Castlegregory and Vicinity in the Mid-Nineteenth Century

Source:- www.nyuirish.net

by Ted Smyth, Glucksman Ireland House, New York University.

© Ted Smyth, 2018.  All rights reserved.

An account entry in New York’s Emigrant Industrial Savings Bank (EISB) in 1853 opens a window on a remarkable exodus from the Dingle Peninsula in Co. Kerry during the period of the Great Famine.  Unlike the assisted emigration from the Lansdowne estate centered further south around Kenmare, a group from Castlegregory and vicinity demonstrates how chain migration was behind their movement out of Ireland and settlement in New York.  Research into 366 Emigrant Savings Bank account holders living in the 18th Ward during the period 1850-1860 reveals that of 35 born in Co. Kerry, 22 of them emigrated from this specific rural area, mostly settling in the Gas House district, where some of the men found arduous work as gas stokers.

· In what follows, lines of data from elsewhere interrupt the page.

(** * Live-quiz session coordinator of server.js (SuperQuiz Live Server)

    Shallow embedding of the Socket.IO handlers [createLive], [joinLive],
    [nextQuestion], [submitAnswer], [endLive] and [disconnect].

    - A socket is identified by a [nat] (the JS code compares sockets with
      [===], i.e. by identity).
    - [liveRooms] is a JS [Map]: an association list that keeps insertion
      order; [Map.set] on a present key replaces the value in place, on an
      absent key appends; [Map.delete] removes the key.
    - Socket.IO rooms ("groups") are a list of (socket, room name) pairs.
    - Every handler returns an [Outcome]: the new state and the emitted
      messages, or a thrown exception together with the state mutated so far
      (mutations performed before a [throw] are not rolled back in JS).
    - [String.prototype.toUpperCase] is modelled on ASCII letters. *)

From Stdlib Require Import String Ascii List ZArith Bool Lia.
Import ListNotations.
Open Scope string_scope.

(** ** Data model *)

Definition Socket := nat.

Record User := mkUser { uid : string; uname : string; role : string }.

(** A question of the quiz document; [qbody] stands for its displayed
    content, [correct] is [question.correct]. *)
Record Question := mkQuestion { qbody : nat; correct : list Z }.

(** The Firestore quiz document ([quizDoc.data()]). *)
Record Quiz := mkQuiz { ownerUid : string; questions : list Question }.

Record Participant := mkParticipant
  { pname : string; score : nat; answers : list (Z * Z) }.

Record Room := mkRoom
  { rcode : string; hostSocket : Socket; quizId : string; quiz : Quiz;
    currentIndex : nat; participants : list (string * Participant) }.

Record State := mkState
  { liveRooms : list (string * Room); groups : list (Socket * string) }.

Definition init : State := mkState [] [].

(** ** JS Map as an ordered association list *)

Section AssocMap.
Context {V : Type}.

Fixpoint map_get (k : string) (m : list (string * V)) : option V :=
  match m with
  | [] => None
  | (k', v) :: m' => if String.eqb k k' then Some v else map_get k m'
  end.

Definition map_has (k : string) (m : list (string * V)) : bool :=
  match map_get k m with Some _ => true | None => false end.

Fixpoint map_set (k : string) (v : V) (m : list (string * V))
  : list (string * V) :=
  match m with
  | [] => [(k, v)]
  | (k', v') :: m' =>
      if String.eqb k k' then (k', v) :: m' else (k', v') :: map_set k v m'
  end.

Definition map_delete (k : string) (m : list (string * V))
  : list (string * V) :=
  filter (fun kv => negb (String.eqb k (fst kv))) m.
End AssocMap.

(** Participant answers: a JS object indexed by the question index. *)
Fixpoint answers_set (i v : Z) (m : list (Z * Z)) : list (Z * Z) :=
  match m with
  | [] => [(i, v)]
  | (i', v') :: m' =>
      if Z.eqb i i' then (i', v) :: m' else (i', v') :: answers_set i v m'
  end.

Fixpoint answers_get (i : Z) (m : list (Z * Z)) : option Z :=
  match m with
  | [] => None
  | (i', v) :: m' => if Z.eqb i i' then Some v else answers_get i m'
  end.

(** [array[i]] in JS: [undefined] for a negative or too large index. *)
Definition nth_z {A} (l : list A) (i : Z) : option A :=
  if Z.ltb i 0 then None else nth_error l (Z.to_nat i).

(** ** Socket.IO rooms *)

Definition join (s : Socket) (g : string) (gs : list (Socket * string))
  : list (Socket * string) :=
  if existsb (fun p => Nat.eqb (fst p) s && String.eqb (snd p) g) gs
  then gs else gs ++ [(s, g)].

Definition members (gs : list (Socket * string)) (g : string) : list Socket :=
  map fst (filter (fun p => String.eqb (snd p) g) gs).

(** ** Messages *)

Inductive Msg :=
| MError (text : string)                 (* callback({ error }) *)
| MCode (code : string)                  (* callback({ code }) *)
| MSuccess                               (* callback({ success: true }) *)
| MLiveCreated (code : string)
| MStudentJoined (name : string) (count : nat)
| MNewQuestion (q : option Question) (index : Z)
| MLiveEnded (reason : string)
| MAnswerHost (name : string) (isCorrect : bool)
| MAnswerPeer (name : string).

Inductive Target :=
| Reply                                  (* the acknowledgement callback *)
| ToSocket (s : Socket)                  (* socket.emit *)
| ToGroup (g : string)                   (* io.to(g).emit *)
| ToGroupExcept (g : string) (s : Socket). (* socket.to(g).emit *)

Definition Output := (Target * Msg)%type.

Inductive Outcome :=
| Ret (st : State) (out : list Output)
| Throw (st : State) (out : list Output).

Definition outcome_state (o : Outcome) : State :=
  match o with Ret st _ | Throw st _ => st end.

Definition outcome_out (o : Outcome) : list Output :=
  match o with Ret _ out | Throw _ out => out end.

(** Sockets reached by an output, given the group memberships. *)
Definition recipients (gs : list (Socket * string)) (caller : Socket)
  (t : Target) : list Socket :=
  match t with
  | Reply => [caller]
  | ToSocket s => [s]
  | ToGroup g => members gs g
  | ToGroupExcept g s => filter (fun x => negb (Nat.eqb x s)) (members gs g)
  end.

(** ** Code generator *)

Definition ascii_toUpper (c : ascii) : ascii :=
  let n := nat_of_ascii c in
  if ((97 <=? n) && (n <=? 122))%nat then ascii_of_nat (n - 32)%nat else c.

Bridget O’Brien, a native of Castlegregory, opened EISB Acct. No. 3712 on February 9, 1853. The childless widow of Maurice O’Brien, she ran a Porter House on 21ststreet between First and Second Avenues. She reported that she landed in New York from Cork on the ship, Croma, in May 1848. There are no records of a ship called Croma in the transatlantic shipping archives, but there is record of a brig called the Cremona, which arrived in New York from the port of Cobh on July 24, 1848.  The Cremona’s manifest supplied by its Master, William Davy, reveals that amongst the 55 passengers was a Bridget Callaghan, aged 24, who we can assume is the future Bridget O’Brien, as the Bank’s accountant recorded Bridget’s deceased parents as Thomas Callaghan and Bridget Foran.[1]

The Castlegregory that Bridget Callaghan left forever in 1848 had been wracked by famine and disease for two years, with no prospect of relief. It is not clear if Bridget and her siblings and cousins regarded emigration as deorai/banishment or as opportunity for better times, in contrast with abject poverty and misery at home.[2]In many ways it was both banishment and opportunity. Bridget joined two brothers and three sisters who had already emigrated to New York: Michael, Jeremiah, Catherine and Judy; another sister, Norry, lived in Massachusetts. This left only one sister in Ireland, Mary,[3] who emigrated to New York in 1854, married Thomas Spillane, and settled at 194 East 22nd Street, around the corner from her sister.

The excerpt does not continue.